Tras la pandemia y ante la falta de sostenibilidad financiera, llegó el fin de la XFL y de los sueños compartidos entre McMahon y Trump. La relación del magnate inmobiliario con el deporte ha sido siempre turbulenta. Sus pretensiones adoctrinadoras dejaron marcas imborrables en la memoria colectiva, y su prepotencia desenfrenada jamás fue olvidada por los principales referentes de la industria del deporte norteamericano. Sin embargo, Gianni Infantino, jefe de la FIFA, no pareció advertir el pasado del magnate. 

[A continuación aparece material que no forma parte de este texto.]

(* ===== verification/EgressRules.v ===== *)
(** * [internal/egress/rules.go]: the egress policy of the Linux resolver

    [Parse] reads the rules as the runtime writes them on the command line of
    the resolver, and [AllowsQuery], [DeniesQuery] and [v4CIDRs] say what they
    cover. *)

From stdpp Require Import prelude list strings.
From Stdlib Require Import ZArith Lia ZifyNat Ascii.
From S2P Require Import Prelude GoUnicode GoStrings GoNum GoPath GoNetip RouteTypes PolicyValidate.

Local Open Scope Z_scope.

(** ** Addresses and prefixes *)

Definition Is4 (a : addr) : bool := match a with V4 _ => true | V6 _ _ => false end.

(** [Addr.Is4In6]: one of ::ffff:0:0/96. *)
Definition Is4In6 (a : addr) : bool :=
  match a with V6 z _ => Z.shiftr z 32 =? 65535 | V4 _ => false end.

Definition Unmap (a : addr) : addr :=
  match a with V6 z _ => if Is4In6 a then V4 (z mod 2 ^ 32) else a | V4 _ => a end.

(** [Prefix.Masked]: the bits after the prefix are cleared. *)
Definition Masked (p : prefix) : prefix :=
  let clear w z := Z.shiftl (Z.shiftr z (w - pf_bits p)) (w - pf_bits p) in
  match pf_addr p with
  | V4 z => MkPrefix (V4 (clear 32 z)) (pf_bits p)
  | V6 z zone => MkPrefix (V6 (clear 128 z) []) (pf_bits p)
  end.

(** ** The policy *)

Record ruleSet := MkRuleSet { rs_cidrs : list prefix; rs_hosts : list gostr }.

(** [Policy]. *)
Record EgressPolicy := MkEgressPolicy { ep_default : gostr; ep_allow : ruleSet; ep_deny : ruleSet }.

Inductive egress_rule_error :=
  | NoDefault (def : gostr)
  | NotRule (rule : gostr)
  | NotCIDR (rule value : gostr)
  | EmptyGlob (rule : gostr)
  | BadGlob (rule : gostr).

Definition normalizeName (name : gostr) : gostr :=
  trim_suffix (to_lower (trim_space name)) (lit ".").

Pasaron 45 años desde la primera aventura de Trump en este rubro. Es precisamente ahora, con los ojos del planeta puestos en el Mundial de Fútbol, donde el caso Baloung recobra total dimensión al desnudar una conducta reiterada: a pesar de las décadas, los millones y el poder presidencial, Trump nunca cambió


Referencia "Caso Baolung":

El 1 de julio de 2026, en la instancia de 32avos del Mundial de Fútbol, el futbolista de la selección de Estados Unidos, Folarin Balogun, fue expulsado por pisar el tobillo de Tarik Muharemovic, de Bosnia-Herzegovina. Eso activaba un partido de suspensión automática y debía perderse el cruce de octavos vs Bélgica. Sin embargo, el domingo 5 de julio, FIFA anunció que suspendía la implementación de la sanción por un año, usando el artículo 27 del Código Disciplinario. Así, Balogun quedó habilitado para jugar vs Bélgica, siendo la primera vez desde 1962 que una roja en un Mundial no termina en suspensión. Al día siguiente, el presidente Donald Trump admitió el lunes que llamó al presidente de FIFA, Gianni Infantino, para pedir que revisaran la roja. Dijo que “no fue ni falta” y que el árbitro Raphael Claus es “un poco sospechoso si revisás su pasado”. Según fuentes, la Casa Blanca hizo la llamada directa a FIFA. Trump aclaró: “Yo no le dije qué hacer, no puedo decirle qué hacer”.